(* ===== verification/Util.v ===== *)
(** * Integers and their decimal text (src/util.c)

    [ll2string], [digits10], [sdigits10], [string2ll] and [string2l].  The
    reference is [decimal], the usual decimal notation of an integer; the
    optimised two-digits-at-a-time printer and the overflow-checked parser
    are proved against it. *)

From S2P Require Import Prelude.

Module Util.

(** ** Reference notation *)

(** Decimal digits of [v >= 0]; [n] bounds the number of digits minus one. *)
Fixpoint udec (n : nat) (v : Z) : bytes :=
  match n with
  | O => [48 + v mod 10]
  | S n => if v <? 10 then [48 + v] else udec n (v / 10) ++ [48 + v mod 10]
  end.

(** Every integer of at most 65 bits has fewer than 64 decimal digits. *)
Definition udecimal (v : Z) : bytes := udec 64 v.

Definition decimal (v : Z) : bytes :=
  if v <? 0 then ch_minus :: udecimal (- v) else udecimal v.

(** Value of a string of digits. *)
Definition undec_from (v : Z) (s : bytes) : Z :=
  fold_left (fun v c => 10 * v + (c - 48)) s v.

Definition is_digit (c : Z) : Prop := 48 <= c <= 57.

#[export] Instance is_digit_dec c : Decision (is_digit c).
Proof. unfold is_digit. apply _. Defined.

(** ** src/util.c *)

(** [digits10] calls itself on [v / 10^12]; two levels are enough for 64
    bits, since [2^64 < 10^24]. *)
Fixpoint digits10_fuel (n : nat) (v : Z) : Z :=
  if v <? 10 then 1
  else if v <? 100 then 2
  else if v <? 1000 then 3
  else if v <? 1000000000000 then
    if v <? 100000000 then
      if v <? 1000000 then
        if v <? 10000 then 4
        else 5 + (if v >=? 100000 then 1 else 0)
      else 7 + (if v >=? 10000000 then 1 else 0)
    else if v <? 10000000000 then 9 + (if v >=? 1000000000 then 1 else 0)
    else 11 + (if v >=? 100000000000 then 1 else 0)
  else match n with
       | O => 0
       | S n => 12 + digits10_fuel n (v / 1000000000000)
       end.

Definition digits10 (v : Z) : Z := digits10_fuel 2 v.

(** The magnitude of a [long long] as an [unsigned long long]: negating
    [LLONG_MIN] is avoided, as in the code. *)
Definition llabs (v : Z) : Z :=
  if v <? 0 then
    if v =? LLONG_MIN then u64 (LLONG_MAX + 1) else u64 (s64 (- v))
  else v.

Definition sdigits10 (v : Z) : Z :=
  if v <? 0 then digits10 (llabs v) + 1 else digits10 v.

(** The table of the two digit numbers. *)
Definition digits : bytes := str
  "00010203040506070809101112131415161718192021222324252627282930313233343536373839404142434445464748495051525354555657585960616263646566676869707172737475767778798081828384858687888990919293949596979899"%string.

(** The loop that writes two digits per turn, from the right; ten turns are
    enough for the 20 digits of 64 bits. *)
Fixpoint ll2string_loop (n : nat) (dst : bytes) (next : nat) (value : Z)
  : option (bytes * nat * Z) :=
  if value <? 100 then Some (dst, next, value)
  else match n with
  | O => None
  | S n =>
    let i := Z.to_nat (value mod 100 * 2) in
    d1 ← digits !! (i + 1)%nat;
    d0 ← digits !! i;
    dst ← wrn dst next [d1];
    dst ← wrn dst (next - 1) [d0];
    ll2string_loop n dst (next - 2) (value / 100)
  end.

==

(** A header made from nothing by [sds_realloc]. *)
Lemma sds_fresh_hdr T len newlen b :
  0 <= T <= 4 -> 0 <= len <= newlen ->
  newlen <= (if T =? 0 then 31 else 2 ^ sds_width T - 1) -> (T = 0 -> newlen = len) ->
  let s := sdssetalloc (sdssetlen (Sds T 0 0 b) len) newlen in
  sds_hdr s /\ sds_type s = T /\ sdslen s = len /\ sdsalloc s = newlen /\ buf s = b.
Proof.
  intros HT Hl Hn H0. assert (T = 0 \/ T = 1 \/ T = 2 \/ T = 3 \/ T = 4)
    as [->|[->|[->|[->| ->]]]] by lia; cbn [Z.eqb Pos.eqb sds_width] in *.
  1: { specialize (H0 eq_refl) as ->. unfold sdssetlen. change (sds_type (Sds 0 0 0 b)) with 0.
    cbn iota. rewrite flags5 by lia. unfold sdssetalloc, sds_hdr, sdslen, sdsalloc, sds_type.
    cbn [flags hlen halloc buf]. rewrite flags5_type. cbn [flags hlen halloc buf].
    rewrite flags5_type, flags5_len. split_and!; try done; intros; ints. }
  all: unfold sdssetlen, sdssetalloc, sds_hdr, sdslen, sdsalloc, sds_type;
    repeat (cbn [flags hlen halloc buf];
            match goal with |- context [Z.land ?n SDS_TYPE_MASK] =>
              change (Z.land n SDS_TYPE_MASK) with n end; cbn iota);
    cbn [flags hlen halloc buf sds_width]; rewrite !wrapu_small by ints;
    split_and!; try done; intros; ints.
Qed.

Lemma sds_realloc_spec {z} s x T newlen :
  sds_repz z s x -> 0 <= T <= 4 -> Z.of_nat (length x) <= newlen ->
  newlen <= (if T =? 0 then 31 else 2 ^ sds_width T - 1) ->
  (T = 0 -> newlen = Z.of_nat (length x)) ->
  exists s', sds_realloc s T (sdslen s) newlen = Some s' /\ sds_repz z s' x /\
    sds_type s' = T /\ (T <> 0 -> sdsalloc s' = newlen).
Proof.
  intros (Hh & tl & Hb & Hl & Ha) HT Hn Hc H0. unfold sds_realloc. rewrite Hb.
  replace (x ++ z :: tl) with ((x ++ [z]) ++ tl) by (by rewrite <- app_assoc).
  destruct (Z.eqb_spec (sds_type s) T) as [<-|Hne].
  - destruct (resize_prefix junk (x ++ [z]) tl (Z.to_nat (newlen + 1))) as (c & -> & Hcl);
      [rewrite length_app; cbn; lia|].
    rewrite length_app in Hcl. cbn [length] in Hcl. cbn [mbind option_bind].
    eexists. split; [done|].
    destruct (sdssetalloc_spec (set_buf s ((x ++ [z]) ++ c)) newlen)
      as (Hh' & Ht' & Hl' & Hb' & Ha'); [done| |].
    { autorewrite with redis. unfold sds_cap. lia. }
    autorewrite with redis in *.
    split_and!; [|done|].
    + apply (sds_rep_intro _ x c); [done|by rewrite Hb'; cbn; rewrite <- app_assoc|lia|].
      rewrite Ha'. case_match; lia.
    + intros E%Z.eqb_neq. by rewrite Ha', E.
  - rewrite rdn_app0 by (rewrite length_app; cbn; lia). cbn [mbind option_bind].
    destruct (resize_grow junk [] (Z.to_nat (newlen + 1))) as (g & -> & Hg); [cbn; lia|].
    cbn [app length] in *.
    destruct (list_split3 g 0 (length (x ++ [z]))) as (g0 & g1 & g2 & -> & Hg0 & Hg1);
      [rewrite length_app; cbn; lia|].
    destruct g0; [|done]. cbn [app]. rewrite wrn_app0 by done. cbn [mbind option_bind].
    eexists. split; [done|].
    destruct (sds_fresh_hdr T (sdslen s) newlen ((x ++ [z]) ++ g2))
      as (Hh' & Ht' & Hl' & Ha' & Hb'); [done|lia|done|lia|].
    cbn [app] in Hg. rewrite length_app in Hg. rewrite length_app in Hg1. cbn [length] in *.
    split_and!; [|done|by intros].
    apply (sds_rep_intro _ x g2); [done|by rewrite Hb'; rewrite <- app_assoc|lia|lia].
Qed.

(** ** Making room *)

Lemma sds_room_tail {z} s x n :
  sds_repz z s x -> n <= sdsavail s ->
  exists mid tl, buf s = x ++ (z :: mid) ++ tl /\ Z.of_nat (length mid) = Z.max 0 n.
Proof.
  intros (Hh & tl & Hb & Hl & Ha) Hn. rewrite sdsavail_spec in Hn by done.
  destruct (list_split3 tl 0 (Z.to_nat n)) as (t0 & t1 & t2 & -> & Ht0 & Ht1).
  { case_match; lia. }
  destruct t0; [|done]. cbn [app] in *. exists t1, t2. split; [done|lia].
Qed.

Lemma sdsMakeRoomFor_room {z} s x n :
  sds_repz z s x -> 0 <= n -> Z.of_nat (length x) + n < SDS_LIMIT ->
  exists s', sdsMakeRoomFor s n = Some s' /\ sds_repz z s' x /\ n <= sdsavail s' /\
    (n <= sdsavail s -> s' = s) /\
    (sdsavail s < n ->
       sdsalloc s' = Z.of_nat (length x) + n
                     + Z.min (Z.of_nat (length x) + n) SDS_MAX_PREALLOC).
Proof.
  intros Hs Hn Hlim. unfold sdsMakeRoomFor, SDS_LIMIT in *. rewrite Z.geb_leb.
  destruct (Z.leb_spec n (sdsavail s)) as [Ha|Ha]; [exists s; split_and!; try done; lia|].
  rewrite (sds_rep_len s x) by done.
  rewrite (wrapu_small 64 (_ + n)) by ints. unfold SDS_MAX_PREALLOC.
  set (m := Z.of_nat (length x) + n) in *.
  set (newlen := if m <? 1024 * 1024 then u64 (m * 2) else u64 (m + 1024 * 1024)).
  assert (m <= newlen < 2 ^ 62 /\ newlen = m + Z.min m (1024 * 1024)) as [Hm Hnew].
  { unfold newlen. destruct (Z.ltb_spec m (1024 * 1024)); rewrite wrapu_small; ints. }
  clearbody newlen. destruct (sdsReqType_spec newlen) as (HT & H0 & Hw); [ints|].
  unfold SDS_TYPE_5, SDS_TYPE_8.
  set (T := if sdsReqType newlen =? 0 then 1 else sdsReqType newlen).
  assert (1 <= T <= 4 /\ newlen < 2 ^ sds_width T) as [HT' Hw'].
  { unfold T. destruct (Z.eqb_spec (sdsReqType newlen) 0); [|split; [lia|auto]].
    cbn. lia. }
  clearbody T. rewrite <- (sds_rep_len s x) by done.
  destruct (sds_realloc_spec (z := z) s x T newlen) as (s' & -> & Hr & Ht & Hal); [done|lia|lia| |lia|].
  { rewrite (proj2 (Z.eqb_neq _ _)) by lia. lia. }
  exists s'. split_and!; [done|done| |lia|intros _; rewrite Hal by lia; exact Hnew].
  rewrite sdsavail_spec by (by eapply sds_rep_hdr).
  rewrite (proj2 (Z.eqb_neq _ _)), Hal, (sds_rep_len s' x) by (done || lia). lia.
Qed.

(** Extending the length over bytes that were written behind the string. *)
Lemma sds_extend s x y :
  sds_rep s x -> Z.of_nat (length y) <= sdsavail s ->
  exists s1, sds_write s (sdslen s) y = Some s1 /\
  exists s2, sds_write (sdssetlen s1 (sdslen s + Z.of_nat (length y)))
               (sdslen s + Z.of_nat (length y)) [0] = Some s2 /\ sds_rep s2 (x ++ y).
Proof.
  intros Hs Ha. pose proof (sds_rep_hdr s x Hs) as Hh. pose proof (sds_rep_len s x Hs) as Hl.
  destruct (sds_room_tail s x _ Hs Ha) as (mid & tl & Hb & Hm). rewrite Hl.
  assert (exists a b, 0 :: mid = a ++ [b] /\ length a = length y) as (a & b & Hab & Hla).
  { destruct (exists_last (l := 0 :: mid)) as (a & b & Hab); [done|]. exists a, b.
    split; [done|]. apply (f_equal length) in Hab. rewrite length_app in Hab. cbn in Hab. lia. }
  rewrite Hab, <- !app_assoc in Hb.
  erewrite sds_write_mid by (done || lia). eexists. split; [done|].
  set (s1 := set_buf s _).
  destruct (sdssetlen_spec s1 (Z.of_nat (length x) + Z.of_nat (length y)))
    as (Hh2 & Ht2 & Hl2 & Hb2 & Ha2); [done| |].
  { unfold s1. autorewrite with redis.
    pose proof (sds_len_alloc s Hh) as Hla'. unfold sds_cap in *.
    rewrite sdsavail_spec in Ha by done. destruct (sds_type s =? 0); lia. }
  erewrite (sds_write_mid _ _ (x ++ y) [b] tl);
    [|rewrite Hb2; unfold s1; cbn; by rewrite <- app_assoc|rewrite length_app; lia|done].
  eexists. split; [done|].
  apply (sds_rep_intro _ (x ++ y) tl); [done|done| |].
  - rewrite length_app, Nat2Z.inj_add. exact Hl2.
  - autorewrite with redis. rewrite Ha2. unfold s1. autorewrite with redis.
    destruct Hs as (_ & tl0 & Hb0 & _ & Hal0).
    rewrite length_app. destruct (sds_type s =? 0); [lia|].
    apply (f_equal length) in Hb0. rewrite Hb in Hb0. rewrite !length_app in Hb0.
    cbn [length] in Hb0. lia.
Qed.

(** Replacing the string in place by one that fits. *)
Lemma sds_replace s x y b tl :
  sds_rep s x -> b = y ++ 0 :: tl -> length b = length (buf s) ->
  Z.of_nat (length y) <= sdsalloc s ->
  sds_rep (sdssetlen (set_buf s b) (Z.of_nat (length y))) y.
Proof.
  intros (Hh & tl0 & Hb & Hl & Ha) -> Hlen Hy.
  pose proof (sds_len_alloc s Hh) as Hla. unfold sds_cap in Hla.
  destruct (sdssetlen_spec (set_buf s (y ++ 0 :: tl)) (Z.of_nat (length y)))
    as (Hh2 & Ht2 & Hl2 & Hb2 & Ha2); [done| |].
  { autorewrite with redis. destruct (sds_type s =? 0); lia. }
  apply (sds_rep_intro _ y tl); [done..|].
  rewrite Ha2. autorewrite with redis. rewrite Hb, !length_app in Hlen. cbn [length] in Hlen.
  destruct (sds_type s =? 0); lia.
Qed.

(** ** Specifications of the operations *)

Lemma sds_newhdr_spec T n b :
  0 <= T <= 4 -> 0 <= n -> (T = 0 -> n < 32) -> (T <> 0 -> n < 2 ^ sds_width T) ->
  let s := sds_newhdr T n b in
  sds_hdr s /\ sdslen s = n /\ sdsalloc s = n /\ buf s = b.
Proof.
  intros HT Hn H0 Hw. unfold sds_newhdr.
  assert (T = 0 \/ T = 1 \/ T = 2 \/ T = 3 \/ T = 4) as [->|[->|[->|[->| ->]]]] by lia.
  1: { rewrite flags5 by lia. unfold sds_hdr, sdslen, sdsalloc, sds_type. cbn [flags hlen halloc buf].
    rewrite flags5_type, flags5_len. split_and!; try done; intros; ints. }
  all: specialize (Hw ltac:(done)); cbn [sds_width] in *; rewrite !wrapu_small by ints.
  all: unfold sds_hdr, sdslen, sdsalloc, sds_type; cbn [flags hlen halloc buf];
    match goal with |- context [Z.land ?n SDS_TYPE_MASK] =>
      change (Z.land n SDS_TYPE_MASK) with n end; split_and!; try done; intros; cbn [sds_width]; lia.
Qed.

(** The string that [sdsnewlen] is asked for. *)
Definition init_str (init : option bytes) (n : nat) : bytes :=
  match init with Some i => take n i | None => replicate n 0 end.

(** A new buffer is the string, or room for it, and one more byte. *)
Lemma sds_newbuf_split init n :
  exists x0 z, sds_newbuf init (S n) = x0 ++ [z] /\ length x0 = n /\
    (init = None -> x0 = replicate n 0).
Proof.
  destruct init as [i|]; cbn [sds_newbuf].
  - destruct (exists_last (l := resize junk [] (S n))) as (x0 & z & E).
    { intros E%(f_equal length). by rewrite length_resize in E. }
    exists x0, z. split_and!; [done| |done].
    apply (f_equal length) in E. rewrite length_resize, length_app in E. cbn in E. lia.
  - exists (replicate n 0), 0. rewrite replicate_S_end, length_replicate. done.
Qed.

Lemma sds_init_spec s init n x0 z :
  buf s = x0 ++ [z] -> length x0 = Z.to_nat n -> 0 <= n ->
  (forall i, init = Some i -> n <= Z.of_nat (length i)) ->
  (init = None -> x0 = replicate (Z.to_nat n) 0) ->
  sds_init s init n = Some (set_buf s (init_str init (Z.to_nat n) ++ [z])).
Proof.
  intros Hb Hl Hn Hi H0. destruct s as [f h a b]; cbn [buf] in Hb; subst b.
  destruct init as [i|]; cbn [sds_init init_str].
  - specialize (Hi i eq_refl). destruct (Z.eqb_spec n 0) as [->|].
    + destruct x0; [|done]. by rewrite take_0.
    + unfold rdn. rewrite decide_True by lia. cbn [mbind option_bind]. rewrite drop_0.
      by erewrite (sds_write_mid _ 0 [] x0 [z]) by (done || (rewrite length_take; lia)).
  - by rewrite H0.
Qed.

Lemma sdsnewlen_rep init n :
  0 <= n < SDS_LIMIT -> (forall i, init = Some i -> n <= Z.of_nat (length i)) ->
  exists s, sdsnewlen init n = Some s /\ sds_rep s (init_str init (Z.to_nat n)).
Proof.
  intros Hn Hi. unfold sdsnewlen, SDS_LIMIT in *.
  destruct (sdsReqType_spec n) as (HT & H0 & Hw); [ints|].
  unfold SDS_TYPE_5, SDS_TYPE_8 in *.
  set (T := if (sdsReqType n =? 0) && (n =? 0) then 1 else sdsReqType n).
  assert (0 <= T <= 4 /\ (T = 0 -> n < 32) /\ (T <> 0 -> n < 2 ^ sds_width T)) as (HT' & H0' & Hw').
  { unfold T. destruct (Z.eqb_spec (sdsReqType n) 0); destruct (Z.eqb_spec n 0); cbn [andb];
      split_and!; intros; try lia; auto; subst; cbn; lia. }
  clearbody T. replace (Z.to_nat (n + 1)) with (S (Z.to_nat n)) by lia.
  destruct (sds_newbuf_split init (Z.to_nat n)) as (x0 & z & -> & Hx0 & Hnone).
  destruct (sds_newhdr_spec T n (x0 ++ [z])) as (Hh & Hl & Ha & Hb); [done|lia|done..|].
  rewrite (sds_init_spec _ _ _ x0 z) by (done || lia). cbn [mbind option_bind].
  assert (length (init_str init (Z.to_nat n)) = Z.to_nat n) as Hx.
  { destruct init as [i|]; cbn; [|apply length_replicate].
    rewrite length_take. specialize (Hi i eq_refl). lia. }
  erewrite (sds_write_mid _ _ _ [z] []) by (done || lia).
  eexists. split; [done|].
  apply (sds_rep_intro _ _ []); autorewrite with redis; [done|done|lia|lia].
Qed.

Work task: Using only the entries above, output the line with "(** The magnitude", the line with "Definition digits : bytes := str", and all lines between them, exactly as they stand.

Written response:
(** The magnitude of a [long long] as an [unsigned long long]: negating
    [LLONG_MIN] is avoided, as in the code. *)
Definition llabs (v : Z) : Z :=
  if v <? 0 then
    if v =? LLONG_MIN then u64 (LLONG_MAX + 1) else u64 (s64 (- v))
  else v.

Definition sdigits10 (v : Z) : Z :=
  if v <? 0 then digits10 (llabs v) + 1 else digits10 v.

(** The table of the two digit numbers. *)
Definition digits : bytes := str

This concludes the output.